(** ** Completeness of the search on acyclic manifests *)

Lemma ranked_spec cats rank b dep target :
  ranked cats rank = true → b ∈ allBlocks cats →
  dep ∈ localDependencies b → findDepBlock cats dep = Some target →
  rank (specifier target) < rank (specifier b).
Proof.
  intros Hr Hb Hdep Hfind. unfold ranked in Hr.
  rewrite forallb_elem in Hr. specialize (Hr b Hb).
  rewrite forallb_elem in Hr. specialize (Hr dep Hdep).
  rewrite Hfind in Hr. by apply Nat.ltb_lt.
Qed.

Lemma specifiersResolve_spec cats b :
  specifiersResolve cats = true → b ∈ allBlocks cats →
  is_Some (findDepBlock cats (specifier b)).
Proof.
  intros Hr Hb. unfold specifiersResolve in Hr.
  rewrite forallb_elem in Hr. specialize (Hr b Hb).
  by apply bool_decide_eq_true in Hr.
Qed.

Section Acyclic.
  Variables (cats : list Category) (rank : string → nat).
  Hypothesis Hnames : depsNameTargets cats = true.
  Hypothesis Hresolve : specifiersResolve cats = true.
  Hypothesis Hranked : ranked cats rank = true.

(** Without a cycle the guard on the chain never fires. *)
Lemma guard_silent block chain dep :
  block ∈ allBlocks cats → ancestors cats rank block chain →
  dep ∈ localDependencies block → dep ∉ chain.
Proof using Hnames Hresolve Hranked.
  intros Hb Hanc Hdep Hin.
  destruct (Hanc dep Hin) as [Hlt [anc [Hanc_in Hspec]]].
  destruct (specifiersResolve_spec cats anc Hresolve Hanc_in) as [target Hfind].
  rewrite Hspec in Hfind.
  pose proof (depsNameTargets_spec _ _ _ _ Hnames Hb Hdep Hfind) as Htarget.
  pose proof (ranked_spec _ _ _ _ _ Hranked Hb Hdep Hfind) as Hrank.
  rewrite Htarget in Hrank. lia.
Qed.

Lemma ancestors_descend block chain dep depBlock :
  block ∈ allBlocks cats → ancestors cats rank block chain →
  dep ∈ localDependencies block → findDepBlock cats dep = Some depBlock →
  ancestors cats rank depBlock (chain ++ [specifier block]).
Proof using Hranked.
  intros Hb Hanc Hdep Hfind s Hs.
  pose proof (ranked_spec _ _ _ _ _ Hranked Hb Hdep Hfind) as Hrank.
  apply elem_of_app in Hs as [Hs|Hs].
  - destruct (Hanc s Hs) as [Hlt Hex]. split; [lia|done].
  - apply list_elem_of_singleton in Hs as ->. split; [done|eauto].
Qed.

(** The loop finds the specifier when one of the dependencies left to
    visit is the specifier, or leads the recursive call to it. *)
Lemma searchDeps_finds recurse search chain newChain deps :
  (∀ dep, dep ∈ deps → dep ∉ chain) →
  (∃ dep, dep ∈ deps ∧
     (dep = search ∨
      ∃ depBlock, findDepBlock cats dep = Some depBlock ∧
        ∀ r, recurse depBlock newChain = Returned r → is_Some r)) →
  ∀ r, searchDeps recurse search cats chain newChain deps = Returned r → is_Some r.
Proof.
  induction deps as [|dep rest IH]; intros Hguard [d [Hd Hfound]] r.
  { inversion Hd. }
  simpl. destruct (String.eqb dep search) eqn:Heq.
  { intros [= <-]. eauto. }
  assert (existsb (String.eqb dep) chain = false) as ->
    by (apply includes_not_elem, Hguard; left).
  assert (Hrest : (∃ dep', dep' ∈ rest ∧
     (dep' = search ∨
      ∃ depBlock, findDepBlock cats dep' = Some depBlock ∧
        ∀ r, recurse depBlock newChain = Returned r → is_Some r)) →
     searchDeps recurse search cats chain newChain rest = Returned r → is_Some r).
  { intros Hex. apply IH; [|done]. intros d' Hd'. apply Hguard. by right. }
  apply elem_of_cons in Hd as [->|Hd].
  - destruct Hfound as [->|[depBlock [Hfind Hrec]]].
    { apply eqb_false in Heq. done. }
    rewrite Hfind. destruct (recurse depBlock newChain) as [[path|]|e] eqn:Hcall; simpl.
    + intros [= <-]. eauto.
    + destruct (Hrec None eq_refl) as [? [=]].
    + discriminate.
  - destruct (findDepBlock cats dep) as [depBlock|]; [|apply Hrest; eauto].
    destruct (recurse depBlock newChain) as [[path|]|e]; simpl.
    + intros [= <-]. eauto.
    + apply Hrest; eauto.
    + discriminate.
Qed.

Lemma searchForDep_complete search :
  ∀ stack block chain r,
    block ∈ allBlocks cats → ancestors cats rank block chain →
    reaches cats block search →
    searchForDep stack search block cats chain = Returned r → is_Some r.
Proof using Hnames Hresolve Hranked.
  induction stack as [|stack IH]; intros block chain r Hb Hanc Hreach; [discriminate|].
  rewrite searchForDep_unfold. apply searchDeps_finds.
  - intros dep Hdep. by eapply guard_silent.
  - inversion Hreach as [? ? Hdirect|? dep depBlock ? Hdep Hfind Hnext]; subst.
    + exists search. eauto.
    + exists dep. split; [done|]. right. exists depBlock. split; [done|].
      intros r'. apply IH; [by eapply findDepBlock_elem | by eapply ancestors_descend | done].
Qed.
End Acyclic.

(** ** [no-unused-block] *)

Lemma listedBlocks_elem cats b :
  b ∈ List.filter listed (flat_map blocks cats) ↔ b ∈ allBlocks cats ∧ listed b = true.
Proof. unfold allBlocks. rewrite !list_elem_of_In. apply filter_In. Qed.

(** Whatever the manifest, a search from the listed blocks that succeeds
    has a listed block whose closure reaches the specifier. *)
Lemma reachedFromListed_sound `{Host} stack target cats bs :
  reachedFromListed stack target cats bs = Returned true →
  ∃ b, b ∈ bs ∧ reaches cats b target.
Proof.
  induction bs as [|b rest IH]; simpl; [discriminate|].
  destruct (searchForDep stack target b cats []) as [[path|]|e] eqn:Hsearch;
    simpl; [| |discriminate].
  - intros _. exists b. split; [by left|]. by eapply searchForDep_sound.
  - intros Hrest. destruct (IH Hrest) as [b' [Hb' Hreach]]. exists b'.
    split; [by right|done].
Qed.

Lemma reachedFromListed_exact `{Host} cats rank stack target bs :
  depsNameTargets cats = true → specifiersResolve cats = true →
  ranked cats rank = true → 2 * distinctSpecifiers cats ≤ stack →
  (∀ b, b ∈ bs → b ∈ allBlocks cats) →
  ∃ v, reachedFromListed stack target cats bs = Returned v ∧
       (v = true ↔ ∃ b, b ∈ bs ∧ reaches cats b target).
Proof.
  intros Hnames Hresolve Hranked Hstack.
  induction bs as [|b rest IH]; intros Hsub; simpl.
  { exists false. split; [done|]. split; [done|]. intros [b [Hb _]]. inversion Hb. }
  assert (Hb : b ∈ allBlocks cats) by (apply Hsub; left).
  destruct (searchForDep_returns cats target b stack Hnames Hb Hstack) as [r Hr].
  rewrite Hr. simpl. destruct r as [path|].
  - exists true. split; [done|]. split; [|done]. intros _. exists b.
    split; [by left|]. by eapply searchForDep_sound.
  - destruct IH as [v [Hv Hiff]]; [intros b' Hb'; apply Hsub; by right|].
    exists v. split; [done|]. rewrite Hiff. split.
    + intros [b' [Hb' Hreach]]. exists b'. split; [by right|done].
    + intros [b' [Hb' Hreach]]. apply elem_of_cons in Hb' as [->|Hb']; [|eauto].
      assert (is_Some (@None (list string))) as [? [=]].
      eapply (searchForDep_complete cats rank Hnames Hresolve Hranked target stack b []);
        [done| |done|done].
      intros s Hs. inversion Hs.
Qed.

(** A listed block is never reported, whatever the manifest. *)
Lemma no_unused_block_listed `{Host} stack block opts :
  listed block = true →
  check (no_unused_block stack) block opts = Returned None.
Proof. intros Hl. simpl. by rewrite Hl. Qed.

(** Whatever the manifest, a block that is not reported is listed or
    reached by a listed block. *)
Lemma no_unused_block_sound `{Host} stack block opts :
  check (no_unused_block stack) block opts = Returned None →
  listed block = true ∨
  reachedByListed (categories (manifest opts)) (specifier block).
Proof.
  simpl. destruct (listed block); [by left|]. intros Hcheck. right.
  destruct (reachedFromListed _ _ _ _) as [[|]|e] eqn:Hreached; simpl in Hcheck;
    [|discriminate..].
  apply reachedFromListed_sound in Hreached as [b [Hb Hreach]].
  apply listedBlocks_elem in Hb as [Hb Hl]. by exists b.
Qed.

(** X26: on a manifest without a cycle, whose resolving dependencies are
    the specifiers of their targets and whose blocks are found under their
    specifiers, the check of [no-unused-block] returns and reports a block
    exactly when it is not listed and no listed block's transitive
    local-dependency closure reaches it. *)
Theorem no_unused_block_exact `{Host} (cats : list Category)
    (rank : string → nat) (stack : nat) (block : Block)
    (opts : list OptionValue) (cfg : RegistryConfig) :
  depsNameTargets cats = true →
  specifiersResolve cats = true →
  ranked cats rank = true →
  2 * distinctSpecifiers cats ≤ stack →
  ∃ r, check (no_unused_block stack) block
         {| manifest := {| categories := cats |}; options := opts; config := cfg |}
       = Returned r ∧
       (is_Some r ↔ listed block = false ∧ ¬ reachedByListed cats (specifier block)).
Proof.
  intros Hnames Hresolve Hranked Hstack. simpl.
  destruct (listed block) eqn:Hl.
  { exists None. split; [done|]. split; [intros [? [=]]|intros [[=] _]]. }
  destruct (reachedFromListed_exact cats rank stack (specifier block)
              (List.filter listed (flat_map blocks cats))
              Hnames Hresolve Hranked Hstack) as [v [Hv Hiff]].
  { intros b Hb. by apply listedBlocks_elem in Hb as [Hb _]. }
  rewrite Hv. simpl.
  assert (v = true ↔ reachedByListed cats (specifier block)) as Hreached.
  { rewrite Hiff. unfold reachedByListed. split; intros [b Hb]; exists b.
    - destruct Hb as [Hb Hreach]. apply listedBlocks_elem in Hb. tauto.
    - rewrite listedBlocks_elem. tauto. }
  destruct v.
  - exists None. split; [done|]. split; [intros [? [=]]|].
    intros [_ Hnot]. destruct Hnot. by apply Hreached.
  - eexists. split; [done|]. split; [|eauto]. intros _. split; [done|].
    intros Hr. apply Hreached in Hr. discriminate.
Qed.

(** C1: on a cycle of three blocks [searchForDep] appends the specifier
    searched for once per level it returns through, so the chain that
    [no-circular-dependency] reports ends with the start twice,
    [cat/a -> cat/b -> cat/c -> cat/a -> cat/a], where the claim has it
    once. *)
Theorem searchForDep_three_cycle_repeats_target (k : nat) :
  searchForDep (3 + k) "cat/a" cycleA (categories threeCycle) []
    = Returned (Some ["cat/a"; "cat/b"; "cat/c"; "cat/a"; "cat/a"]) ∧
  check (no_circular_dependency (3 + k)) cycleA (plainOptions threeCycle [])
    = Returned (Some ["There is a circular dependency in cat/a: " +:+
                      "cat/a -> cat/b -> cat/c -> cat/a -> cat/a"]).
Proof. split; reflexivity. Qed.

(** C2: [no-unused-block] reports a block that a listed block reaches.
    In [backEdge] the block [cat/u] is not listed and is a dependency of
    [cat/m], which the listed [cat/l] depends on; the search from [cat/l]
    returns nothing, because [cat/m] names its ancestor [cat/l] first and
    the search of [cat/m] ends there, and [cat/u] is reported as unused.
    With the two dependencies of [cat/m] in the other order, the same block
    is found and not reported. *)
Theorem no_unused_block_flags_reached_block (k : nat) :
  listed appU = false ∧
  reachedByListed (categories backEdge) (specifier appU) ∧
  searchForDep (3 + k) "cat/u" appL (categories backEdge) [] = Returned None ∧
  check (no_unused_block (3 + k)) appU (plainOptions backEdge [])
    = Returned (Some ["cat/u is unused and will be removed"]) ∧
  check (no_unused_block (3 + k)) appU (plainOptions backEdgeReordered [])
    = Returned None.
Proof.
  split; [reflexivity|]. split; [|repeat split; reflexivity].
  exists appL. split; [left|]. split; [reflexivity|].
  apply (reaches_step _ appL "cat/m" appM); [left | reflexivity |].
  apply reaches_direct. right. left.
Qed.

Lemma no_unused_block_exact_witness :
  depsNameTargets (categories mathDiamond) = true ∧
  specifiersResolve (categories mathDiamond) = true ∧
  ranked (categories mathDiamond) diamondRank = true ∧
  2 * distinctSpecifiers (categories mathDiamond) ≤ 8 ∧
  ∃ r, check (no_unused_block 8) mathOld (plainOptions mathDiamond []) = Returned r ∧
       (is_Some r ↔ listed mathOld = false ∧
                    ¬ reachedByListed (categories mathDiamond) (specifier mathOld)).
Proof.
  assert (H1 : depsNameTargets (categories mathDiamond) = true) by reflexivity.
  assert (H2 : specifiersResolve (categories mathDiamond) = true) by reflexivity.
  assert (H3 : ranked (categories mathDiamond) diamondRank = true) by reflexivity.
  assert (H4 : 2 * distinctSpecifiers (categories mathDiamond) ≤ 8) by (vm_compute; lia).
  repeat (split; [assumption|]).
  exact (no_unused_block_exact (H:=plain) (categories mathDiamond) diamondRank 8
           mathOld [] plainConfig H1 H2 H3 H4).
Defined.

——

What needs to be done:
All lines of the data that hold "localDependencies" need to be copied.

Response to the exercise:
  dep ∈ localDependencies b → findDepBlock cats dep = Some target →
  dep ∈ localDependencies block → dep ∉ chain.
  dep ∈ localDependencies block → findDepBlock cats dep = Some depBlock →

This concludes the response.